**DIRECTIONS:** Line count for "Hclick": tally the lines of the records below that contain it, and give only that number.

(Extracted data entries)
+===+
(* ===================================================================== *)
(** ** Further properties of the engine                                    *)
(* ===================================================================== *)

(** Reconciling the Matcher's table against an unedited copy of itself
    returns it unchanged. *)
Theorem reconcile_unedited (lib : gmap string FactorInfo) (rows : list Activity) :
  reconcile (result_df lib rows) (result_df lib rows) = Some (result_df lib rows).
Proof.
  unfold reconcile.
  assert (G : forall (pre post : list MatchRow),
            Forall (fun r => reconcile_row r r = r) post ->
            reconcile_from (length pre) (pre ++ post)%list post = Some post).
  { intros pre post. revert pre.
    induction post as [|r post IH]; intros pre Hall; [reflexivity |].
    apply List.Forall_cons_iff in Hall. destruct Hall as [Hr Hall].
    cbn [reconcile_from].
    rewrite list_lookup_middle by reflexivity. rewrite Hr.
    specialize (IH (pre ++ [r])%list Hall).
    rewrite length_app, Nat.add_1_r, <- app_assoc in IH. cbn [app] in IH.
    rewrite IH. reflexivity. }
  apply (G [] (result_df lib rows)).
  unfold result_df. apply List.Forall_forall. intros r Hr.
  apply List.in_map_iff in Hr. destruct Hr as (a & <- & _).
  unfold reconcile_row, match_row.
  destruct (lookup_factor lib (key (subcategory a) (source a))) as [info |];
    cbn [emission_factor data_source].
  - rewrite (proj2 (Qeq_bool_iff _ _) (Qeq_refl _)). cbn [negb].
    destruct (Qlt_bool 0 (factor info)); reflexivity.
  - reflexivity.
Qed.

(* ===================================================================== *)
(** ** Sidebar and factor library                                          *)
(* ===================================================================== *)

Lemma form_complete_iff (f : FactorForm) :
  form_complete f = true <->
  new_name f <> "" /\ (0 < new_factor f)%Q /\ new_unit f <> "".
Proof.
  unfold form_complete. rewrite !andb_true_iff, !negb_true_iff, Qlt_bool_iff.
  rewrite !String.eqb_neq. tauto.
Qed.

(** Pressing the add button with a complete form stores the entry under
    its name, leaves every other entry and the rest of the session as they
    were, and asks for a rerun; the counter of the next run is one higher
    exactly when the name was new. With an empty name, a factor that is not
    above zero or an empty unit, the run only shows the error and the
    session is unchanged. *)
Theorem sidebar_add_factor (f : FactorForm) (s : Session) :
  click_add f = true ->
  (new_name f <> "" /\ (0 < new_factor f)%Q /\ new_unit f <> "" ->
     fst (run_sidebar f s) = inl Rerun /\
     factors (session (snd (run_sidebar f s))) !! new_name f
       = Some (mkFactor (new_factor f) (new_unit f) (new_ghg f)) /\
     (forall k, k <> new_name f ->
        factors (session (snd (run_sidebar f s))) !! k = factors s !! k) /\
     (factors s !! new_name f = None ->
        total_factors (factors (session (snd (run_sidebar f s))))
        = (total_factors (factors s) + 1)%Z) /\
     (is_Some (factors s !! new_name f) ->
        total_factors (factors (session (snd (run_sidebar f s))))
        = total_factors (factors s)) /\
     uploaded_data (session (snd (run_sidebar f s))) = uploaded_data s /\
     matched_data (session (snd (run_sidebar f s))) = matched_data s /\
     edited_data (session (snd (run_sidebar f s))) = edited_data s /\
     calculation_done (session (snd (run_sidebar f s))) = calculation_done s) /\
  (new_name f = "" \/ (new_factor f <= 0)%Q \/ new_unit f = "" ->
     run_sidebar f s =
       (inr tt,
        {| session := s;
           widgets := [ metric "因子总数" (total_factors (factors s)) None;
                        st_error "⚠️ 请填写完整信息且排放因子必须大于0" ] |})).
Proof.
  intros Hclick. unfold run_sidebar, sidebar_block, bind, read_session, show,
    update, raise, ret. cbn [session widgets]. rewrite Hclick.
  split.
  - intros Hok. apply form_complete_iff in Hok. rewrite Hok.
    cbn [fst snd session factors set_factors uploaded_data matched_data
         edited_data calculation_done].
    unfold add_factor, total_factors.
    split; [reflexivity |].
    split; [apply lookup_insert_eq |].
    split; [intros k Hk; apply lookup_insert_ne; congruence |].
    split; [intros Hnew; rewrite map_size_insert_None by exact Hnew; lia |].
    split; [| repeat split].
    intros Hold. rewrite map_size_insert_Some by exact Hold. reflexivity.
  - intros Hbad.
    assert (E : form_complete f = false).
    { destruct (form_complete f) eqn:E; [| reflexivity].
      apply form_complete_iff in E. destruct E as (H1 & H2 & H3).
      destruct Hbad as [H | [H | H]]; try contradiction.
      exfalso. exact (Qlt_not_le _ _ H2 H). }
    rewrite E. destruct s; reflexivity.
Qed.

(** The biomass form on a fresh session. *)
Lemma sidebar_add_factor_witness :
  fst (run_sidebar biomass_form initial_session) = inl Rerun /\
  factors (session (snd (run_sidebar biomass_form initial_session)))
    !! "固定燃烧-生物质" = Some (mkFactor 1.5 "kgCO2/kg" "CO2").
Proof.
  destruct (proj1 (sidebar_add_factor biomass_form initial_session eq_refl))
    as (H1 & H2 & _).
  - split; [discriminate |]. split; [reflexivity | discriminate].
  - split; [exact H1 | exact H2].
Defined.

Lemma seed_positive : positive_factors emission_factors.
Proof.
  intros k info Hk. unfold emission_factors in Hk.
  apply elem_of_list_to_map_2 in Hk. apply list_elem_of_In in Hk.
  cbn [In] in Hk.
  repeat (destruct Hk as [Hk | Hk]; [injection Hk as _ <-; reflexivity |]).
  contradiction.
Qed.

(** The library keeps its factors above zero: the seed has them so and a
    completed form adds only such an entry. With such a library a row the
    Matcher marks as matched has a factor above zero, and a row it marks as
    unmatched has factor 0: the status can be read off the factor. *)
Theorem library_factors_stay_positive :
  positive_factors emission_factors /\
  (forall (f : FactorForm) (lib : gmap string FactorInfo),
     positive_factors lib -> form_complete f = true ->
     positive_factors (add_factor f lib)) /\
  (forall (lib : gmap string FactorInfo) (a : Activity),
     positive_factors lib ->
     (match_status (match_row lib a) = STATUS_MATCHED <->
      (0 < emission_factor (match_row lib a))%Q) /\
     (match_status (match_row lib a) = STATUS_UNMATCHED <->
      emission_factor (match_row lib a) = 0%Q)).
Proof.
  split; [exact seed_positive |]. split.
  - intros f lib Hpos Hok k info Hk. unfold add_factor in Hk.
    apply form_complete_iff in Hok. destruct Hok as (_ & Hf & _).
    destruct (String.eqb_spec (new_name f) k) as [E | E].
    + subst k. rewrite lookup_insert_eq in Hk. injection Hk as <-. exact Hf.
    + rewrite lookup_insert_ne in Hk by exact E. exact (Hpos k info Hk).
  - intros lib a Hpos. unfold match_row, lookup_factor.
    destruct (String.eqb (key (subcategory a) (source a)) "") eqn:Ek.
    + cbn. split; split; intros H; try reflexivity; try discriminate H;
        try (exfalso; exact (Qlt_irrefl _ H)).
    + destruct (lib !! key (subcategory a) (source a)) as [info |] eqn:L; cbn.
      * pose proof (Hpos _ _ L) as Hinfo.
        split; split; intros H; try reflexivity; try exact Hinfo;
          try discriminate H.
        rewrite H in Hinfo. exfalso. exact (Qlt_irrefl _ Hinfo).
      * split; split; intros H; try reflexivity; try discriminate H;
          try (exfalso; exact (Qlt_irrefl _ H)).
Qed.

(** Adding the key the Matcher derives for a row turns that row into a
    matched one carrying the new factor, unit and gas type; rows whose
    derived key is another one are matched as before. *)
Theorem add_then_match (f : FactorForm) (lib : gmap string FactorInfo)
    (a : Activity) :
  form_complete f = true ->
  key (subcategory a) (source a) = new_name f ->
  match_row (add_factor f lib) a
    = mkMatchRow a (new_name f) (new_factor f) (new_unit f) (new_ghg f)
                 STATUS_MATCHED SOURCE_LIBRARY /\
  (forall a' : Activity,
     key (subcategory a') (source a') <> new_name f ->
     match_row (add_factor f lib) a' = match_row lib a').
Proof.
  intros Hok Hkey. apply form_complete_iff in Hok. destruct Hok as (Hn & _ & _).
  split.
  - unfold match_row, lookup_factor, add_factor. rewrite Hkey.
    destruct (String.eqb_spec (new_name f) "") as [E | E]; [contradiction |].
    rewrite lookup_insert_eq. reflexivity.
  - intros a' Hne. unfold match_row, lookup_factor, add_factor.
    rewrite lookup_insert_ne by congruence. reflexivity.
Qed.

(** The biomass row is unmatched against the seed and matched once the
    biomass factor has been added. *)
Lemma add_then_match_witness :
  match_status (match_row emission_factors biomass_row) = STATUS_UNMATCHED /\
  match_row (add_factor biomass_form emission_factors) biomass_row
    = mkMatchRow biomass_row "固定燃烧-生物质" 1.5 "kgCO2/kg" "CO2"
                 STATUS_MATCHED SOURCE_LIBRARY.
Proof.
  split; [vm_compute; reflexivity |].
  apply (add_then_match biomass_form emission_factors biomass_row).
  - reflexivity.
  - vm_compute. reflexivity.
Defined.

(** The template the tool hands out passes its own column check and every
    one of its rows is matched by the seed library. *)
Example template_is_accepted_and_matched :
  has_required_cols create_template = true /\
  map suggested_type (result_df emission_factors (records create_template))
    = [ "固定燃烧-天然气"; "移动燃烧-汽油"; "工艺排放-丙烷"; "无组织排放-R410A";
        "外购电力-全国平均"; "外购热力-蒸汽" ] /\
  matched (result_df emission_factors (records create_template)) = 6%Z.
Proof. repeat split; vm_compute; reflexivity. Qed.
+===+
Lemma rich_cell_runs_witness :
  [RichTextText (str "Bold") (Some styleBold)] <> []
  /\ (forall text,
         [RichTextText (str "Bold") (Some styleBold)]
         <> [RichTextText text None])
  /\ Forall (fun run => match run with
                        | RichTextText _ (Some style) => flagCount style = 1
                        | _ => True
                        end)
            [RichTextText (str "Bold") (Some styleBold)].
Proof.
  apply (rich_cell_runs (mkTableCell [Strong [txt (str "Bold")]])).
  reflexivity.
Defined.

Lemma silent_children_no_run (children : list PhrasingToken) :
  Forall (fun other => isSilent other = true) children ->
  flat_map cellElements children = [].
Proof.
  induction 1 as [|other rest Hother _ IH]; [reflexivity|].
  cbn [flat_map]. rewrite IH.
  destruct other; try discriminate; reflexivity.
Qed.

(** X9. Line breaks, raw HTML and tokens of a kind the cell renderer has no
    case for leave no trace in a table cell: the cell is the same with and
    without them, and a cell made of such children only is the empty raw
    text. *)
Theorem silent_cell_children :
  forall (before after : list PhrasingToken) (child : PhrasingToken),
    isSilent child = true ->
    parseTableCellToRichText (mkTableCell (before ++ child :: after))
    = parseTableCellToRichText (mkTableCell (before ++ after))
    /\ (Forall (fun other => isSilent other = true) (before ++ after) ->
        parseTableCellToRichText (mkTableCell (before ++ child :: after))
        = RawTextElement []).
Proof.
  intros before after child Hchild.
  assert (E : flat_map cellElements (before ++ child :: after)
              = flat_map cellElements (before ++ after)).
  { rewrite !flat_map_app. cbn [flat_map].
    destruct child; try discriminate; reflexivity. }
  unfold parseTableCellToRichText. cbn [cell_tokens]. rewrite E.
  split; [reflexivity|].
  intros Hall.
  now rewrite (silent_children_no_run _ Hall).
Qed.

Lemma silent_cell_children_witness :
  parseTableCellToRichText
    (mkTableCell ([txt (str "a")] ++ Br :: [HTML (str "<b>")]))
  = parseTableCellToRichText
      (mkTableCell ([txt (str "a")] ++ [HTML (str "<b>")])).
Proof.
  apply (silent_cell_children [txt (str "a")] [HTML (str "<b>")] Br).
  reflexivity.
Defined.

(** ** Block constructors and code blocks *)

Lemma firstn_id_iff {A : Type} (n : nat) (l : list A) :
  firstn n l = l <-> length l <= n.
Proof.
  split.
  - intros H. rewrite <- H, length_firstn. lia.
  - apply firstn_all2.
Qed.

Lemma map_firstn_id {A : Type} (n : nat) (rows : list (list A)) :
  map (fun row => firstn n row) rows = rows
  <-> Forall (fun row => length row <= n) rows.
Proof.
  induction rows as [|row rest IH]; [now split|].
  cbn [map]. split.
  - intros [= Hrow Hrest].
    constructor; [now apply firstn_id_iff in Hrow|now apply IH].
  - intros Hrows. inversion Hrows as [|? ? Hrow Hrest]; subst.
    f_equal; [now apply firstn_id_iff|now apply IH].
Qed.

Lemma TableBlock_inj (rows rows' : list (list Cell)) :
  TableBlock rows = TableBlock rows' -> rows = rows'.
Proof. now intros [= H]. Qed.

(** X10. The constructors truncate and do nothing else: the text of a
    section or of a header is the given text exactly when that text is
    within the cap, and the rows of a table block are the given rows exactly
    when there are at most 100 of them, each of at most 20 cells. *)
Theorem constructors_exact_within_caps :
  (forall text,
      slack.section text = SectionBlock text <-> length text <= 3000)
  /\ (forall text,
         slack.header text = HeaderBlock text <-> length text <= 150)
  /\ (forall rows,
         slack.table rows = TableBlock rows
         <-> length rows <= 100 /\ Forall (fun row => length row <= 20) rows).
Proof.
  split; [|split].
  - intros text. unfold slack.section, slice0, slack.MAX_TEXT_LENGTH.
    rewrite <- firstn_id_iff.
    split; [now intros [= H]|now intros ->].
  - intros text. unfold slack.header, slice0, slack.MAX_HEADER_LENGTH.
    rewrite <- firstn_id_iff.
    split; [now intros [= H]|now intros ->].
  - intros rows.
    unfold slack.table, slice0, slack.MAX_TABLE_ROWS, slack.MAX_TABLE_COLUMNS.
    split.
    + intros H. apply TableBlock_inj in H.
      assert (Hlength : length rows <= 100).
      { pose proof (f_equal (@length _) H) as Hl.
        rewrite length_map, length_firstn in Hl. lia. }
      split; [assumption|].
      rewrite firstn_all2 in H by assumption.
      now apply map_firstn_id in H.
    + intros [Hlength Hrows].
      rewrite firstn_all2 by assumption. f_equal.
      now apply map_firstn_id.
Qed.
+===+
**RESPONSE:** 2